Management Briefing Seminars

TRAVERSE CITY, MI – Innovative thinking is declining in the U.S. at a time when it’s never been needed more.

So says Jeff Disher at the Center for Automotive Research Management Briefing Seminars here.

“Although we are considered one of the most innovative countries in the world, especially dominating the 20th century, the U.S. is sixth overall, right behind South Korea,” he says using data from The Information Technology and Innovation Foundation.

Indeed, America’s trading of high-tech products with other countries has been negative since 2002, Disher says. Just 54% of patents applied for in 2008 were awarded, according to the U.S. Patent and Trademark Office.

Of these, 2% led to products on the market, and only 25% of those have been commercially successful, he says, noting that’s the equivalent to 0.25% of all patents applied for last year. “That’s like one hit in 400 times at bat.”

So what’s slowing innovation? Often, companies are their own worst enemies, Disher says, citing poor execution, too many projects under development and lack of funding as key reasons for declining innovation in the U.S.

“It will take solving the right problems and solving problems right” for innovation to once again proliferate, he says.

Consumer desirability, business viability and technical feasibility should be equal components of new-product development. Yet, the first goal is where many companies fail, Disher says, citing New Coke.

“If you don’t understand the market well enough, you don’t understand the problem you’re trying to solve.”

A strong management team also is a big factor in successful innovation.
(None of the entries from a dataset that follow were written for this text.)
(* ===== verification/RaftService.v ===== *)
(** * The raft service

    [raft_service] of [src/raft/raft_service.cpp], the bridge between the server and the
    consensus library, and the state machine's [commit] of [src/raft/raft_state_machine.hpp].
    The library's answers are arguments: [lib] answers a call given the calls before it,
    [repl_ctx] is what a group's context says when asked, [append_status] what an append
    returns. *)

From S2P Require Import Prelude Codec WireTypes Wire Types Replica Raft RaftRun RaftState.
From stdpp Require Import strings.

Local Open Scope craft_scope.
Local Open Scope Z_scope.

(** ** State *)

(** [rs_enabled]: [consensus_] is set.  [rs_once]: the [once_flag] is spent. *)
Record raft_service := Mk_raft_service {
  rs_enabled : bool;
  rs_once : bool;
  rs_server_uuid : peer_id_t;
  rs_state_mgrs : gmap volume_id_t raft_state_mgr;
  rs_has_commit_cb : bool;
}.
Definition mk_raft_service : raft_service := Mk_raft_service false false nil_uuid ∅ false.

(** What a group's context says. *)
Record repl_ctx := Mk_repl_ctx { rx_is_leader : bool; rx_leader_id : list Z }.
(** What is asked of the library. *)
Inductive raft_call := rc_create_group (g : volume_id_t) | rc_add_member (g : volume_id_t) (c : srv_config).

(** [start_raft_service]: the flag is spent even when the replica is not known. *)
Definition start_raft_service (uuid : peer_id_t) (reg : replica_manager) (s : raft_service) : raft_service :=
  if rs_once s then s
  else match get_replica reg uuid with
       | None => Mk_raft_service (rs_enabled s) true (rs_server_uuid s) (rs_state_mgrs s) (rs_has_commit_cb s)
       | Some _ => Mk_raft_service true true uuid (rs_state_mgrs s) (rs_has_commit_cb s)
       end.
Definition get_state_mgr (g : volume_id_t) (s : raft_service) : result error_condition raft_state_mgr :=
  match rs_state_mgrs s !! g with None => Err (ec_craft INTERNAL) | Some m => Ok m end.
Definition add_state_mgr (g : volume_id_t) (m : raft_state_mgr) (s : raft_service) : raft_service :=
  Mk_raft_service (rs_enabled s) (rs_once s) (rs_server_uuid s) (<[g := m]> (rs_state_mgrs s)) (rs_has_commit_cb s).
Definition add_commit_cb (s : raft_service) : raft_service :=
  if negb (rs_enabled s) then s else Mk_raft_service (rs_enabled s) (rs_once s) (rs_server_uuid s) (rs_state_mgrs s) true.

Section service.
(** The library's name for a replica and default priority, and a uuid's text both ways. *)
Context (to_server_id : peer_id_t → Z) (init_priority : Z) (uuid_string : peer_id_t → list Z) (uuid_of_string : list Z → peer_id_t).

Definition create_state_mgr (srv_id : Z) (g : volume_id_t) (s : raft_service) : raft_state_mgr * raft_service :=
  match get_state_mgr g s with
  | Ok m => (m, s)
  | Err _ => let m := Mk_state_mgr srv_id (uuid_string (rs_server_uuid s)) (uuid_string g) in (m, add_state_mgr g m s)
  end.

(** *** Creating a volume *)

Context (lib : list raft_call → bool).

Definition member_config (id : peer_id_t) : srv_config := Mk_srv_config (to_server_id id) 0 (uuid_string id) [] false init_priority.
(** The loop over the members, with the calls made so far. *)
Fixpoint add_members (self : peer_id_t) (reg : replica_manager) (g : volume_id_t) (members : list replica_endpoint)
    (calls : list raft_call) : result error_condition unit * list raft_call :=
  match members with
  | [] => (Ok tt, calls)
  | m :: members =>
      match lookup_peer reg (ep_id m) with
      | [] => (Err (ec_craft INTERNAL), calls)
      | _ :: _ =>
          if decide (ep_id m = self) then add_members self reg g members calls
          else
            let calls := calls ++ [rc_add_member g (member_config (ep_id m))] in
            if lib calls then add_members self reg g members calls else (Err (ec_craft INTERNAL), calls)
      end
  end.
Definition rs_create_volume (s : raft_service) (reg : replica_manager) (g : volume_id_t) (members : list replica_endpoint)
    (calls : list raft_call) : result error_condition unit * list raft_call :=
  if negb (rs_enabled s) then (Err (ec_craft INTERNAL), calls)
  else
    let calls := calls ++ [rc_create_group g] in
    if lib calls then add_members (rs_server_uuid s) reg g members calls else (Err (ec_craft INTERNAL), calls).

(** *** Leadership *)

Definition is_leader (s : raft_service) (g : volume_id_t) (ctx : option repl_ctx) : bool :=
  if negb (rs_enabled s) then false
  else match get_state_mgr g s, ctx with
       | Ok _, Some c => rx_is_leader c
       | _, _ => false
       end.
Definition leader_id (s : raft_service) (g : volume_id_t) (ctx : option repl_ctx) : peer_id_t :=
  if negb (rs_enabled s) then nil_uuid
  else match get_state_mgr g s, ctx with
       | Ok _, Some c => match rx_leader_id c with [] => nil_uuid | _ :: _ => uuid_of_string (rx_leader_id c) end
       | _, _ => nil_uuid
       end.

(** *** Proposing *)

(** [append]: what the library returned, its acceptance and result code, or no result at all;
    [None]: the result is asked for its code although there is none. *)
Definition propose (to_condition : Z → error_condition) (s : raft_service) (g : volume_id_t) (ctx : option repl_ctx)
    (append : option (bool * Z)) : option (result error_condition unit) :=
  match get_state_mgr g s, ctx with
  | Err _, _ | _, None => Some (Err (ec_craft INTERNAL))
  | Ok _, Some _ =>
      match append with
      | Some (true, _) => Some (Ok tt)
      | Some (false, code) => Some (Err (to_condition code))
      | None => None
      end
  end.

(** ** Properties *)

(** The calls a volume's creation makes: the group, then every other member, in order. *)
Definition planned (self : peer_id_t) (g : volume_id_t) (members : list replica_endpoint) : list raft_call :=
  rc_create_group g :: ((λ m, rc_add_member g (member_config (ep_id m))) <$> filter (λ m, ep_id m ≠ self) members).
Fixpoint accepted (calls new : list raft_call) : bool :=
  match new with [] => true | c :: new => lib (calls ++ [c]) && accepted (calls ++ [c]) new end.
Definition known (reg : replica_manager) (m : replica_endpoint) : Prop := is_Some (rm_replicas reg !! ep_id m).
Disher’s firm, Disher Design and Development, uses “Whiteboard Wednesdays” to clear the mental clutter.

Each week, executives hold a half-hour brainstorming session with potential clients that are “free taste tests” of what the firm can do, he says. This allows people to ask questions that can “break free some thinking.”
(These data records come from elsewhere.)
Definition Popen (cmd : list string) : io nat := λ st,
  if can_exec cmd then Some (Ok (length (hs_procs st)), set_procs (hs_procs st ++ [Mk_proc cmd (hs_now st) None None]) st)
  else Some (Err exc_os, st).
Definition terminate (now : Z) (p : proc) : proc :=
  Mk_proc (pr_cmd p) (pr_start p) (match pr_term p with None => Some now | t => t end) (pr_kill p).
Definition killed (now : Z) (p : proc) : proc :=
  Mk_proc (pr_cmd p) (pr_start p) (pr_term p) (Some (from_option (Z.min now) now (pr_kill p))).
Definition send_sigterm (pid : nat) : io unit := modify (λ st, set_procs (alter (terminate (hs_now st)) pid (hs_procs st)) st).
Definition kill (pid : nat) : io unit := modify (λ st, set_procs (alter (killed (hs_now st)) pid (hs_procs st)) st).
(** [proc.wait(timeout)] and [proc.wait()]. *)
Definition wait_for (timeout : Z) (pid : nat) : io Z := λ st,
  let limit := hs_now st + timeout in
  match hs_procs st !! pid ≫= exit_of (os pid) with
  | Some (e, rc) => if e <=? limit then until (Z.max (hs_now st) e) (ret rc) st else until limit (raise exc_timeout_expired) st
  | None => until limit (raise exc_timeout_expired) st
  end.
Definition wait (pid : nat) : io Z := λ st,
  match hs_procs st !! pid ≫= exit_of (os pid) with
  | Some (e, rc) => until (Z.max (hs_now st) e) (ret rc) st
  | None => match hs_intr st with Some i => Some (Err exc_interrupt, taken_intr i st) | None => None end
  end.
(** [wait] for five seconds after a SIGTERM, then SIGKILL. *)
Definition reap (pid : nat) : io unit := λ st,
  match wait_for 5000 pid st with
  | Some (Ok _, st) => Some (Ok tt, st)
  | Some (Err exc_timeout_expired, st) => (do_ kill pid; do_ wait pid; ret tt) st
  | Some (Err e, st) => Some (Err e, st)
  | None => None
  end.

Fixpoint for_each {A} (xs : list A) (f : A → io unit) : io unit :=
  match xs with [] => ret tt | x :: xs => do_ f x; for_each xs f end.

(** ** [cluster.py] *)

Definition the_cluster : io ClusterManager := λ st,
  match hs_cluster st with Some c => Some (Ok c, st) | None => Some (Err exc_attribute, st) end.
The company’s innovative thinking has led to the creation of a sill plate for Ford Motor Co., used in the Ford Mustang, Disher says. The plate utilizes one light-emitting diode instead of the industry standard of 16, saving the auto maker untold amounts of money.

Others speaking on Disher’s panel, Accelerated Innovation, say fully integrating all parts of a company in the innovation process is key.

Magna International Inc.’s James Tobin says an auto maker’s supply base needs to be brought into the innovation process early. Otherwise, the company runs the risk of finding out later a raw material needed to create a new product is not available.

Dana Clarke, president and CEO of Applied Innovation Alliance, says the stark difference in innovation between Silicon Valley and the auto industry is money. Most of the funding comes from venture capitalists, which like instant gratification that the auto industry’s long lead times generally don’t provide.